=== Material for this exercise ===
Section Runner.
Context {Datum Variation Output : Type}.
#[local] Abbreviation ER := (ExperimentResult Datum Variation Output).

Variable engine : Datum → nat → Variation → py (Output * Z).

(** [common.RateLimiter.wait] is not among the sources: [None] when the
    awaited call returns, [Some e] when it raises [e]. *)
Variable rate_limiter_wait : Datum → nat → option exn.

Variable all_combinations : list Variation.

(** ** Cooperative scheduler: [_aprocess_dataset] *)

(** The await a coroutine [eval_fn_with_semaphore(data_point)] is suspended
    on, or the outcome of its finished future. *)
Inductive pc :=
| Pending                            (* scheduled, not yet inside the semaphore *)
| Waiting                            (* in [await rate_limiter.wait()] *)
| Calling                            (* in [await self.aparallel_task(...)] *)
| Sleeping                           (* in [await asyncio.sleep(100)] *)
| Done (r : py (option (list ER))).

Record task := mk_task {
  data_point : Datum;
  at_pc : pc;
  failed : nat;                      (* attempts that ended in the handler *)
}.

Record state := mk_state {
  sem : nat;                         (* free slots of [asyncio.Semaphore(20)] *)
  tasks : list task;                 (* [futures], in submission order *)
  queue : list nat;                  (* finished, not yet yielded by [as_completed] *)
  consumed : list nat;               (* futures the main loop has awaited *)
  results : list ER;                 (* the list [results] shared with the closure *)
  raised : option exn;               (* the main coroutine raised *)
  pbar : list (nat * nat);           (* (n, total) shown by [tqdm] *)
  trace : list event;
}.

Definition holds_slot (t : task) : bool :=
  match at_pc t with
  | Waiting | Calling | Sleeping => true
  | Pending | Done _ => false
  end.

Definition slot (t : task) : nat := if holds_slot t then 1 else 0.

(** Number of tasks inside [async with semaphore]. *)
Definition in_section (s : state) : nat := sum_list_with slot (tasks s).

Definition log (evs : list event) (s : state) : state :=
  mk_state (sem s) (tasks s) (queue s) (consumed s) (results s) (raised s)
           (pbar s) (trace s ++ evs).

Definition set_task (i : nat) (t : task) (s : state) : state :=
  mk_state (sem s) (<[i:=t]> (tasks s)) (queue s) (consumed s) (results s)
           (raised s) (pbar s) (trace s).

(** Leaving [async with semaphore]: the slot goes back and the future of
    task [i] is finished with [r]. *)
Definition finish (i : nat) (t : task) (r : py (option (list ER)))
    (s : state) : state :=
  mk_state (S (sem s)) (<[i:=mk_task (data_point t) (Done r) (failed t)]> (tasks s))
           (queue s ++ [i]) (consumed s) (results s) (raised s) (pbar s)
           (trace s ++ [EvRelease i]).

(** The [try] block of [eval_fn_with_semaphore].  The name tested by
    [if results:] is the list [results] of the enclosing [_aprocess_dataset];
    the task's own value is bound to [resutls].  Returns the value of
    [return resutls] with the arguments of the [add_tokens] calls made. *)
Definition try_block (results : list ER) (t : task)
    : py (option (list ER) * list Z) :=
  do resutls <- aparallel_task engine (failed t) (data_point t) all_combinations;
  if truthy results then
    match resutls with
    | None => Raise TypeError            (* [for result in None] *)
    | Some rs => Return (resutls, token_usage <$> rs)
    end
  else Return (resutls, []).

Definition is_pending (t : task) : bool :=
  match at_pc t with Pending => true | _ => false end.

(** Every coroutine created before that of task [i] has gone past
    [semaphore.acquire()].  The event loop starts the coroutines in the order
    of their [ensure_future] calls and [asyncio.Semaphore] wakes its waiters
    first come, first served: the next task to enter is the first one still
    outside. *)
Definition first_in_line (i : nat) (s : state) : bool :=
  forallb (λ t, negb (is_pending t)) (take i (tasks s)).
(** * Gradient compression (horovod/tensorflow/compression.py)

    A shallow embedding of the three gradient compressors of
    [horovod/tensorflow/compression.py] -- [NoneCompressor],
    [FP16Compressor] and [INT8Compressor] -- together with the part of
    Python and of TensorFlow they call.

    TensorFlow is not part of the repository.  Its scalar arithmetic is taken
    as a parameter (the class [Numeric]); the compressors are written once
    over that class and then run under two instances of it:
    - [IEEE]: IEEE-754 binary arithmetic with round-to-nearest-even, from the
      standard library's [SpecFloat], in the format of each dtype;
    - [Exact]: exact rational arithmetic, the idealised reading in which no
      operation rounds. *)

From Stdlib Require Import ZArith QArith Qround Qabs List Bool Lia Psatz.
From Stdlib Require Import Floats.SpecFloat.
Import ListNotations.

Local Open Scope Z_scope.

(** ** Dtypes *)

(** The floating-point families of [tf.DType] ... *)
Inductive FloatKind := F16 | BF16 | F32 | F64.

(** ... and the integer ones. *)
Inductive IntKind := I8 | U8 | I16 | I32 | I64.

Inductive DType :=
| DFloat (k : FloatKind)
| DInt (k : IntKind).

Definition float16 := DFloat F16.
Definition bfloat16 := DFloat BF16.
Definition float32 := DFloat F32.
Definition float64 := DFloat F64.
Definition int8 := DInt I8.
Definition uint8 := DInt U8.
Definition int16 := DInt I16.
Definition int32 := DInt I32.
Definition int64 := DInt I64.

(** [tf.DType.is_floating] *)
Definition is_floating (d : DType) : bool :=
  match d with
  | DFloat _ => true
  | DInt _ => false
  end.

Definition int_bits (k : IntKind) : Z :=
  match k with
  | I8 | U8 => 8
  | I16 => 16
  | I32 => 32
  | I64 => 64
  end.

Definition int_signed (k : IntKind) : bool :=
  match k with
  | U8 => false
  | _ => true
  end.

(** Two's-complement wrap-around of an integer into the range of [k]. *)
Definition int_wrap (k : IntKind) (z : Z) : Z :=
  let m := 2 ^ int_bits k in
  if int_signed k then (z + m / 2) mod m - m / 2 else z mod m.

(** ** The numeric runtime *)

(** The scalar operations TensorFlow and Python floats provide.  Every
    operation that rounds takes the floating format it works in. *)
Class Numeric (F : Type) := {
  f_of_Z : FloatKind -> Z -> F;          (* integer to float *)
  f_cast : FloatKind -> F -> F;          (* float to float of another format *)
  f_add : FloatKind -> F -> F -> F;
  f_sub : FloatKind -> F -> F -> F;
  f_mul : FloatKind -> F -> F -> F;
  f_div : FloatKind -> F -> F -> F;
  f_round : FloatKind -> F -> F;         (* tf.math.round *)
  f_lt : F -> F -> bool;                 (* x < y *)
  f_trunc : F -> Z                       (* float to integer, toward zero *)
}.

(** ** Python values *)

Inductive PyExn := ZeroDivisionError | AttributeError.

Inductive PyResult (A : Type) :=
| Ok (a : A)
| Raise (e : PyExn).
Arguments Ok {A} a.
Arguments Raise {A} e.

Definition bind {A B} (r : PyResult A) (k : A -> PyResult B) : PyResult B :=
  match r with
  | Ok a => k a
  | Raise e => Raise e
  end.

Notation "x <- r ;; k" := (bind r (fun x => k))
  (at level 61, r at next level, right associativity).

(** A Python number: an [int] or a [float] (binary64). *)
Inductive PyNum (F : Type) :=
| PyInt (z : Z)
| PyFloat (x : F).
Arguments PyInt {F} z.
Arguments PyFloat {F} x.

(** A compression context as Python sees it: [None] or a [tf.DType]. *)
Inductive PyCtx :=
| PyNone
| PyDType (d : DType).

Section Python.
Context {F : Type} `{Numeric F}.

Definition py_float (p : PyNum F) : F :=
  match p with
  | PyInt z => f_of_Z F64 z
  | PyFloat x => x
  end.

(** [a / b] on two [int]s, Python 3 true division: the result is a float,
    the quotient rounded to binary64 (both operands of the source are far
    below [2^53], so converting them first loses nothing), and division by
    zero raises. *)
Definition py_truediv (a b : Z) : PyResult (PyNum F) :=
  if b =? 0 then Raise ZeroDivisionError
  else Ok (PyFloat (f_div F64 (f_of_Z F64 a) (f_of_Z F64 b))).

(** [a - b] *)
Definition py_sub (a b : PyNum F) : PyNum F :=
  match a, b with
  | PyInt x, PyInt y => PyInt (x - y)
  | _, _ => PyFloat (f_sub F64 (py_float a) (py_float b))
  end.

(** [a * b] *)
Definition py_mul (a b : PyNum F) : PyNum F :=
  match a, b with
  | PyInt x, PyInt y => PyInt (x * y)
  | _, _ => PyFloat (f_mul F64 (py_float a) (py_float b))
  end.

(** [a ** b] on [int]s with a non-negative exponent. *)
Definition py_pow (a b : Z) : Z := a ^ b.
End Python.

=== What you are asked to do ===
In the entries above, find each line with the word "Sleeping" and show it.

=== Solution for this problem ===
| Sleeping                           (* in [await asyncio.sleep(100)] *)
  | Waiting | Calling | Sleeping => true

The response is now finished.